Darth Vader Statue Appears In Bristol In Memory Of David Prowse

Darth Vader

On Sunday, Star Wars actor Dave Prowse died at the age of 85 after contracting COVID-19. The competitive bodybuilder was spotted by George Lucas in a bit part in Stanley Kubrick’s A Clockwork Orange and offered the choice of playing Chewbacca or Vader. Prowse picked the latter as “everyone remembers the villain.” It proved to be a good decision, too, as Darth Vader has gone on to become the most iconic cinematic baddie of all time.

Despite James Earl Jones providing the onscreen voice, Prowse’s physical performance assured him lifelong fame and a permanent connection with a galaxy far, far away. Now, some enterprising citizen of Bristol, England has commemorated the actor by placing a statue of Vader on top of a plinth in the city center where Prowse was born, brought up and educated.

What’s notable is that this wasn’t placed on just any plinth. Up until this year, it featured a controversial statue of slave trader Edward Colston, which was torn from its base and dumped in a nearby harbour by Black Lives Matter protestors. Good riddance I say, and a tribute to Prowse would be a fine permanent replacement.

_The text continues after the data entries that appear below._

(* ===== verification/DiagnosticsProperties.v ===== *)
(** * What the blocking-chain query reports, and its properties

    Where the edges it follows stand still the walk is a function of them,
    [chain_of]; where they do not, what it confirms was so at some instant,
    provided that no edge came back between its two readings. *)

From S2P Require Import Prelude State Diagnostics Scenario.
Import Diagnostics.

(** ** The walk over edges that stand still *)

Section edges.
Context (edge : nat -> option nat) (blk : nat -> bool) (ident : nat -> Z).

(** The threads followed, and the place in [visited] the last hop led back to. *)
Fixpoint chain_of (links : nat) (visited : list nat) (current : nat) : list nat * option nat :=
  match links with
  | O => ([], None)
  | S links =>
      match edge current with
      | None => ([], None)
      | Some holder =>
          match list_find (fun x => x = holder) visited with
          | Some (i, _) => ([], Some i)
          | None => let '(l, back) := chain_of links (visited ++ [holder]) holder in (holder :: l, back)
          end
      end
  end.

Context (h : nat -> kernel_state) (t0 : nat) (D : nat -> Prop).
Context (Hclosed : forall x y, D x -> edge x = Some y -> D y).
Context (Hedge : forall x now, D x -> t0 <= now -> wp (next_holder h x) (fun r now' => r = edge x /\ t0 <= now') now).
Context (Hid : forall x now, D x -> t0 <= now -> thread_id <$> tcbs (h now) !! x = Some (ident x)).
Context (Hstate : forall x now, D x -> t0 <= now -> exists st, state <$> tcbs (h now) !! x = Some st /\
  blk x = bool_decide (st = ThreadState.blocked)).

Lemma wp_load {A} (f : kernel_state -> option A) a (Q : A -> nat -> Prop) now : f (h now) = Some a -> Q a (S now) -> wp (load h f) Q now.
Proof. unfold wp, load. intros ->. auto. Qed.

(** [l] follows itself from [first] round to [first]. *)
Fixpoint closes (first : nat) (l : list nat) : Prop :=
  match l with
  | [] => True
  | x :: rest => edge x = Some (default first (head rest)) /\ closes first rest
  end.

Lemma confirm_from_still first l now : (forall x, x ∈ l -> D x) -> t0 <= now -> closes first l ->
  wp (confirm_from h first l) (fun b _ => b = forallb blk l) now.
Proof.
  revert now. induction l as [| x l IH]; intros now HD Hnow Hc; cbn [confirm_from]; [apply wp_ret; reflexivity |].
  destruct Hc as [Hx Hc]. destruct (Hstate x now (HD x ltac:(left)) Hnow) as (st & Hst & Hb).
  apply wp_bind. eapply wp_load; [exact Hst |]. cbn [forallb]. rewrite Hb.
  case_bool_decide; cbn [negb andb]; [| apply wp_ret; reflexivity].
  apply wp_bind. eapply wp_mono; [apply (Hedge x (S now) (HD x ltac:(left))); lia |].
  intros r now' [-> Hnow']. rewrite Hx, bool_decide_true by reflexivity. cbn [negb]. apply IH; auto.
  intros y Hy. apply HD. right. exact Hy.
Qed.

(** What has been visited: a path along the edges. *)
Fixpoint path (l : list nat) : Prop :=
  match l with
  | x :: ((y :: _) as rest) => edge x = Some y /\ path rest
  | _ => True
  end.

Lemma path_snoc l x y : path (l ++ [x]) -> edge x = Some y -> path (l ++ [x] ++ [y]).
Proof. induction l as [| a [| b l] IH]; cbn; [auto | tauto | intros [E Hp] Hy; split; [exact E | exact (IH Hp Hy)]]. Qed.

Lemma path_step l n x y : path l -> l !! n = Some x -> l !! S n = Some y -> edge x = Some y.
Proof.
  revert n. induction l as [| a l IH]; intros n Hp Hx Hy; [discriminate |]. destruct l as [| b l]; [destruct n; discriminate |].
  destruct n as [| n]; [injection Hx as <-; injection Hy as <-; apply Hp | exact (IH n (proj2 Hp) Hx Hy)].
Qed.

Lemma path_drop n l : path l -> path (drop n l).
Proof.
  revert l. induction n as [| n IH]; intros [| x l] Hp; try exact Hp. cbn [drop]. apply IH.
  destruct l as [| y l]; [exact I | apply Hp].
Qed.

Lemma path_closes first l x : path (l ++ [x]) -> edge x = Some first -> closes first (l ++ [x]).
Proof. induction l as [| a [| b l] IH]; cbn; [auto | tauto | intros [E Hp] Hy; split; [exact E | exact (IH Hp Hy)]]. Qed.

Lemma cycle_closes l x first i : path (l ++ [x]) -> edge x = Some first -> (l ++ [x]) !! i = Some first ->
  closes first (drop i (l ++ [x])).
Proof.
  intros Hp Hx Hi. pose proof (lookup_lt_Some _ _ _ Hi) as Hlt. rewrite length_app in Hlt. cbn in Hlt.
  rewrite drop_app_le by lia. apply path_closes; [| exact Hx]. rewrite <- drop_app_le by lia. apply path_drop, Hp.
Qed.

(** The verdict on a walk that came back to [i]. *)
Definition verdict (visited l : list nat) (back : option nat) : bool :=
  match back with Some i => forallb blk (drop i (visited ++ l)) | None => false end.

Lemma walk_still links : forall visited current out now,
  (forall x, x ∈ visited ++ [current] -> D x) -> path (visited ++ [current]) -> t0 <= now -> deadlocked out = false ->
  wp (walk h links (visited ++ [current]) current out)
    (fun r _ => let '(l, back) := chain_of links (visited ++ [current]) current in
       r = BlockingChain (holders out ++ (ident <$> l)) (verdict (visited ++ [current]) l back)) now.
Proof.
  induction links as [| links IH]; intros visited current out now HD Hp Hnow Hout; cbn [walk chain_of].
  { apply wp_ret. cbn. rewrite app_nil_r. destruct out as [hs d]. cbn in *. congruence. }
  pose proof (HD current ltac:(apply elem_of_app; right; left)) as HDc.
  apply wp_bind. eapply wp_mono; [apply (Hedge current now HDc Hnow) |]. intros r now1 [-> Hnow1].
  destruct (edge current) as [holder |] eqn:He; [| apply wp_ret; cbn; rewrite app_nil_r; destruct out as [hs d]; cbn in *; congruence].
  pose proof (Hclosed current holder HDc He) as HDh.
  destruct (list_find (fun x => x = holder) (visited ++ [current])) as [[i y] |] eqn:Hf.
  - apply list_find_Some in Hf as (Hi & -> & _). unfold confirm_cycle. apply wp_bind, wp_bind, wp_lift. rewrite Hi. cbn [nonnull ok].
    eapply wp_mono; [apply (confirm_from_still holder (drop i (visited ++ [current])) now1) |].
    + intros x Hx. apply HD. rewrite <- (take_drop i (visited ++ [current])). apply elem_of_app. auto.
    + exact Hnow1.
    + apply cycle_closes; assumption.
    + intros b now2 ->. apply wp_ret. cbn. rewrite !app_nil_r. reflexivity.
  - apply wp_bind. eapply wp_load; [apply (Hid holder now1 HDh Hnow1) |].
    specialize (IH (visited ++ [current]) holder (BlockingChain (holders out ++ [ident holder]) (deadlocked out)) (S now1)).
    destruct (chain_of links ((visited ++ [current]) ++ [holder]) holder) as [l back].
    eapply wp_mono; [apply IH |].
    + intros x Hx. apply elem_of_app in Hx as [Hx | Hx]; [apply HD, Hx | apply list_elem_of_singleton in Hx as ->; exact HDh].
    + rewrite <- app_assoc. apply path_snoc; assumption.
    + lia.
    + exact Hout.
    + intros r now2 ->. cbn [holders]. rewrite <- app_assoc. cbn. f_equal. unfold verdict. rewrite <- !app_assoc. reflexivity.
Qed.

Of course, this unofficial memorial isn’t likely to stay for long (it’s obviously a bit small) and if there is to be a statue of Prowse, it should be him as the Green Cross Man, the public safety superhero he played in a famous series of British PSAs. He was given an MBE by the Queen to honor his hard work, which apparently consisted of making in-person appearances at schools most weekdays for fourteen years. Prowse later commented that this was the role he was proudest of, saying:

“Many people will know me for being the ultimate screen villain, Star Wars’ Darth Vader. But being a “goodie goodie” and heading up the Green Cross Code campaign, helping to save thousands of lives has always been the ultimate honour.”

There’s currently a petition underway to make this a reality, so if you’re a Star Wars fan, why not pop your name on it to show some support for the man under the armor?